I started reading a new book, Fear Itself: The New Deal and the Origins of Our Time by Ira Katznelson (March 2013). The intention of the book is to provide a broader, modern viewpoint of the New Deal and the circumstances surrounding it from the election of Franklin Roosevelt through the end of the Truman Administration. I have finished the preface and the first chapter and it is already well on its way to achieving that goal by weaving in domestic and international political circumstances. I found it compelling because until now I have never come across a story of the New Deal or the Great Depression era extending through the end of World War II that encompasses the broader unmentioned fear of the tendency toward dictatorship on the international stage. It paints Roosevelt as intent on saving liberal democracy in the preface. It also touches on the codification of segregation during the period, which is a bit of unique view. It’s quite an ambitious goal to take on so many aspects of the political history of the period, however it is 720 pages in length when printed and my expectations are high.
One of the reasons I picked it up is because I was hoping to fill the blanks in my mind about the politics of the era. I am particularly interested in the political phenomena experienced by society when its financial world falls apart in order to compare it to the events of the crash of 2008 and beyond, perhaps find some compelling parallels, and point out the dangers of dysfunctional monetary policy – particularly those of tight money.
It is time to stop fruitlessly complaining about the present circumstances, as I have done on nearly a daily basis these past few years, and use my better of talents, historical analysis, to help drive some nails into the coffin of central bank discretion. Thanks to my fellow bloggers, I have enough focused information, I think, to put together something at least thought provoking, and perhaps even persuasive.
I want to do this because the perils of dysfunctional monetary policy reach deeply into society, well beyond financial matters into basic expectations of the future from the perspective of each citizen, overflowing into our politics, tearing into the very fabric that knits us together by eroding basic shared values, and forever changing who we are as a people.
And it doesn’t seem to be of particularly good governance for such a sheer and unadulterated power of destruction and catalyst for upheaval and change, wanted or not, to be vested in an independent 12-member committee of unelected bureaucrats.
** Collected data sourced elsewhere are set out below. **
(** * Bernoulli mixture model: a shallow embedding of [bernoullimix/mixture.py]

    The development follows the Python module function by function.

    Numbers.  The program computes with NumPy double-precision arrays.  Here
    a floating-point number is an exact real number ([R]); rounding is not
    modelled.  [np.log] is the total function [ln] and [/] the total division
    of the reals; where IEEE arithmetic would leave the reals (the logarithm
    of a non-positive number, a division by zero) the value of the model is
    not the value of the program, so every statement whose truth depends on
    such a value carries the hypothesis that excludes it.

    Arrays.  A one-dimensional array is a list; a two-dimensional array is a
    [matrix]: its rows together with the second component of its [shape],
    which an array keeps even when it has no rows.

    Exceptions.  Every [raise ValueError(...)] of the module is a constructor
    of [exception]; a method that may raise returns a [result]. *)

From Stdlib Require Import Reals Lra Lia List ZArith Bool Arith.
From Stdlib Require Import Permutation Sorted.
Import ListNotations.

Open Scope R_scope.

(** ** Arrays *)

Record matrix (A : Type) : Type := Mat {
  n_cols : nat;
  m_rows : list (list A)
}.
Arguments Mat {A} n_cols m_rows.
Arguments n_cols {A} m.
Arguments m_rows {A} m.

(** [a.shape] of a two-dimensional array, and of a one-dimensional one. *)
Definition shape {A} (a : matrix A) : Z * Z :=
  (Z.of_nat (length (m_rows a)), Z.of_nat (n_cols a)).

Definition shape1 {A} (v : list A) : Z := Z.of_nat (length v).

(** The representation invariant of a two-dimensional array. *)
Definition wf_matrix {A} (a : matrix A) : Prop :=
  Forall (fun r => length r = n_cols a) (m_rows a).

(** ** The NumPy operations the module uses *)

Definition Rleb (a b : R) : bool := if Rle_dec a b then true else false.
Definition Rltb (a b : R) : bool := if Rlt_dec a b then true else false.

(** [np.sum] of a one-dimensional array. *)
Definition np_sum (v : list R) : R := fold_right Rplus 0 v.

(** [np.sum(a, axis=1)]. *)
Definition np_sum_axis1 (rows : list (list R)) : list R := map np_sum rows.

(** [np.isclose(a, b, rtol, atol)] on finite scalars:
    [abs(a - b) <= atol + rtol * abs(b)]. *)
Definition np_isclose (a b rtol atol : R) : bool :=
  Rleb (Rabs (a - b)) (atol + rtol * Rabs b).

Definition default_rtol : R := 1e-5.
Definition default_atol : R := 1e-8.

(** [np.log] on positive numbers.  [ln] is total: on an argument that is not
    positive it is 0, where [np.log] gives [-inf] or [nan]; a statement that
    depends on the value carries the hypothesis that the argument is
    positive. *)
Definition np_log (x : R) : R := ln x.

(** [np.all((array_ >= 0) & (array_ <= 1))] *)
Definition _bounded_between_zero_and_one (array_ : list R) : bool :=
  forallb (fun x => Rleb 0 x && Rleb x 1) array_.

(** Column [k] of a list of rows: [a[:, k]]. *)
Definition column (k : nat) (rows : list (list R)) : list R :=
  map (fun r => nth k r 0) rows.

(** [a.T] for an array with [c] columns. *)
Definition np_T (c : nat) (rows : list (list R)) : list (list R) :=
  map (fun k => column k rows) (seq 0 c).

(** Elementwise product of two vectors of the same length. *)
Fixpoint mul_vec (a b : list R) : list R :=
  match a, b with
  | x :: a', y :: b' => x * y :: mul_vec a' b'
  | _, _ => []
  end.

(** [np.argmax] of a one-dimensional array: the first index that holds the
    largest entry. *)
Fixpoint argmax_from (best : nat) (bestv : R) (i : nat) (v : list R) : nat :=
  match v with
  | [] => best
  | x :: v' =>
      if Rltb bestv x then argmax_from i x (S i) v'
      else argmax_from best bestv (S i) v'
  end.

Definition np_argmax (v : list R) : nat :=
  match v with
  | [] => 0%nat
  | x :: v' => argmax_from 0 x 1 v'
  end.

(** ** Exceptions *)

Inductive exception : Type :=
| WrongShapeMixing (expected got : Z)
| MixingNotSumToOne (got : R)
| MixingNotBounded
| WrongShapeEmission (expected got : Z * Z)
| EmissionNotBounded
| DatasetShapeMismatch (got expected : Z)
| EmptyRecord
| NegativeDimensions.

(** The two kinds of failure the interface distinguishes. *)
Definition is_validation_error (e : exception) : bool :=
  match e with
  | WrongShapeMixing _ _ | MixingNotSumToOne _ | MixingNotBounded
  | WrongShapeEmission _ _ | EmissionNotBounded => true
  | _ => false
  end.

Definition is_dimension_mismatch (e : exception) : bool :=
  match e with
  | DatasetShapeMismatch _ _ => true
  | _ => false
  end.

Definition result (A : Type) : Type := (exception + A)%type.
Definition raise {A} (e : exception) : result A := inl e.
Definition ret {A} (a : A) : result A := inr a.

Definition bind {A B} (r : result A) (k : A -> result B) : result B :=
  match r with
  | inl e => inl e
  | inr a => k a
  end.

Notation "x <- r ;; k" := (bind r (fun x => k))
  (at level 61, r at next level, right associativity).

(** ** class ConvergenceStatus *)

Record ConvergenceStatus : Type := {
  converged : bool;
  number_of_iterations : nat;
  likelihood_trace : option (list (option R))
}.

Definition trace_available (s : ConvergenceStatus) : bool :=
  match likelihood_trace s with Some _ => true | None => false end.

(** ** class BernoulliMixture *)

Record BernoulliMixture : Type := {
  _number_of_components : Z;
  _number_of_dimensions : Z;
  _mixing_coefficients : list R;
  _emission_probabilities : matrix R
}.

Definition number_of_components (self : BernoulliMixture) : Z :=
  _number_of_components self.
Definition number_of_dimensions (self : BernoulliMixture) : Z :=
  _number_of_dimensions self.
Definition emission_probabilities (self : BernoulliMixture) : matrix R :=
  _emission_probabilities self.
Definition mixing_coefficients (self : BernoulliMixture) : list R :=
  _mixing_coefficients self.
We have simply got to do something about it, lest we be victimized again and again. It is time to stop the rhetorical charade about macroeconomics that flows through the media and very much too easily out of the mouths of politicians, a rhetorical charade I believe is intended to keep us insanely ignorant and take a sober look through the shroud mystery at the impact of central banking on our lives and on posterity.
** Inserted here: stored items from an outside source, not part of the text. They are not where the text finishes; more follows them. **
(** The loop of [loadSettings] ends within its bound, and applies the
    lines of the file in order. *)
Lemma read_lines_file_lines (fuel : nat) :
  ∀ (content line : string) (m : gmap string string),
    String.length content < fuel →
    read_lines fuel (istringstream content) line m
    = Some (foldl apply_line m (file_lines content)).
Proof.
  induction fuel as [|fuel IH]; intros content line m Hlen; [lia|].
  rewrite file_lines_split. simpl.
  unfold getline at 1. simpl. rewrite extract_split.
  destruct (split_at_first newline content) as [[l rest]|] eqn:E.
  - pose proof (split_at_first_length _ _ _ _ E) as Hrest.
    apply split_at_first_Some in E as [_ Hl].
    pose proof (getline_key_value l Hl) as Hkv. simpl.
    change (mk_istream rest false false) with (istringstream rest).
    unfold stream_ok in *. simpl.
    destruct (getline (istringstream l) "" equals) as [iss key].
    destruct (failbit iss); simpl in *.
    + rewrite IH by lia. by rewrite (apply_line_None _ _ Hkv).
    + destruct (getline iss "" newline) as [iss' value].
      destruct (failbit iss'); simpl in *; rewrite IH by lia;
        [by rewrite (apply_line_None _ _ Hkv)
        |by rewrite (apply_line_Some _ _ _ _ Hkv)].
  - unfold stream_ok in *. simpl.
    destruct (bool_decide_reflect (content = "")) as [->|Hne]; [done|].
    apply split_at_first_absent in E.
    pose proof (getline_key_value content E) as Hkv.
    unfold stream_ok in *. simpl.
    assert (∀ l m', read_lines fuel (mk_istream "" true false) l m' = Some m')
      as Hend.
    { intros l m'. destruct fuel as [|fuel]; [|done].
      destruct content; simpl in *; [done | lia]. }
    destruct (getline (istringstream content) "" equals) as [iss key].
    destruct (failbit iss); simpl in *.
    + rewrite Hend. by rewrite (apply_line_None _ _ Hkv).
    + destruct (getline iss "" newline) as [iss' value].
      destruct (failbit iss'); simpl in *; rewrite Hend;
        [by rewrite (apply_line_None _ _ Hkv)
        |by rewrite (apply_line_Some _ _ _ _ Hkv)].
Qed.

(** ** The monad *)

Lemma with_mutex_release (w : World) :
  mutex_ (self w) = false → with_mutex false w = w.
Proof. destruct w as [[s m f] d]. simpl. by intros ->. Qed.

(** A member function whose body leaves [mutex_] alone, called from
    outside: the guard is invisible. *)
Lemma lock_guard_free {A} (body : M A) (w : World) r w' :
  mutex_ (self w) = false →
  body (with_mutex true w) = (r, with_mutex true w') →
  lock_guard body w = (r, with_mutex false w').
Proof. unfold lock_guard. intros -> ->. by destruct w' as [[s m f] d]. Qed.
I do not want to “can the Fed;” however, I do believe in a very serious way that it must be reformed by being torn down, rethought, then rebuilt in a way that is much more efficient for a complex and technologically advanced economy and is within the realm of control of the people.
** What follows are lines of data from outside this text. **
Lemma ensure_images_built_covers
    (existing : gmap string string) (max_workers : option Z) (s : state)
    (r : gmap string string) :
  (ensure_images_built existing max_workers s).1.1.1 = Return r ->
  (forall n, n ∈ names \/ n ∈ dom ansibles -> n ∈ dom r) /\
  (forall k v, existing !! k = Some v -> v ∈ all_docker_images ->
               r !! k = Some v).
Proof.
  unfold Scheduler.ensure_images_built.
  set (images := filter (fun kv => kv.2 ∈ all_docker_images) existing).
  set (missing := (list_to_set names ∪ dom ansibles) ∖ dom images).
  assert (forall k v, existing !! k = Some v -> v ∈ all_docker_images ->
                      images !! k = Some v) as Hex.
  { intros k v Hk Hv. unfold images. by apply map_lookup_filter_Some. }
  assert (forall n, n ∈ names \/ n ∈ dom ansibles ->
                    n ∈ dom images \/ n ∈ missing) as Hreq.
  { intros n Hn. destruct (decide (n ∈ dom images)); [by left|].
    right. unfold missing. set_solver. }
  assert (forall k, k ∈ dom images -> k ∉ missing) as Hdis.
  { unfold missing. set_solver. }
  clearbody images missing.
  destruct (if use_last then _ else _) as [[images' missing']|e] eqn:Hl;
    [|done].
  assert (missing' ⊆ missing /\
          (forall k, k ∈ dom images' \/ k ∈ missing' <->
                     k ∈ dom images \/ k ∈ missing) /\
          (forall k, k ∉ missing -> images' !! k = images !! k))
    as (Hsub & Hdom & Hkeep).
  { destruct use_last; [by apply last_of_images_spec in Hl|].
    by injection Hl as <- <-. }
  assert (forall k v, existing !! k = Some v -> v ∈ all_docker_images ->
                      images' !! k = Some v /\ k ∉ missing') as Hex'.
  { intros k v Hk Hv. specialize (Hex k v Hk Hv).
    assert (k ∉ missing) by (apply Hdis, elem_of_dom; eauto).
    split; [by rewrite Hkeep|set_solver]. }
  case_bool_decide as Hm.
  { simpl. intros [= <-]. split.
    - intros n Hn. apply Hreq, Hdom in Hn as [?|?]; [done|set_solver].
    - intros k v Hk Hv. by apply Hex'. }
  destruct (start_of_images _ _ _) as [start_images|e]; [|done].
  destruct (vct_container s) as [[vct_cid|e] s']; [|done].
  destruct (schedule_all start_images (sorted missing') (Pool [] [] ∅ s'))
    as [[e|] p] eqn:Hs; [done|].
  simpl. intros Hc.
  apply schedule_all_roles in Hs as [_ Hroles]; [|constructor].
  simpl in Hroles.
  apply collect_spec in Hc as (_ & Hd & Hk). rewrite Hroles in Hd, Hk.
  split.
  - intros n Hn. apply Hd. apply Hreq, Hdom in Hn as [?|?]; [by left|].
    right. by apply elem_of_sorted.
  - intros k v Hkv Hv. destruct (Hex' k v Hkv Hv) as [Hi Hn].
    rewrite Hk; [done|]. by rewrite elem_of_sorted.
Qed.

(** X5.  When [ensure_images_built] returns, the mapping has an image for
    every requested role, from [names] or from [ansibles], and every
    entry of [existing] whose image the daemon knows is returned as it
    was given. *)
Theorem ensure_images_built_complete
    (existing : gmap string string) (max_workers : option Z) (s : state)
    (r : gmap string string) :
  (ensure_images_built existing max_workers s).1.1.1 = Return r ->
  (forall n, n ∈ names \/ n ∈ dom ansibles -> n ∈ dom r) /\
  (forall k v, existing !! k = Some v -> v ∈ all_docker_images ->
               r !! k = Some v).
Proof. apply ensure_images_built_covers. Qed.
But reform should not stop there. We as citizens have been sold very much short in public education regarding civics, economics and the true nature of our financial system; thus our entire generation literally does not know what hit us – and we certainly cannot count on bureaucrats to be of strong enough character to admit when mistakes have been made that ultimately shake our lives and our republic to their very cores. There must never again be such an occurrence with no truth to be found and that is completely devoid of accountability. Never again!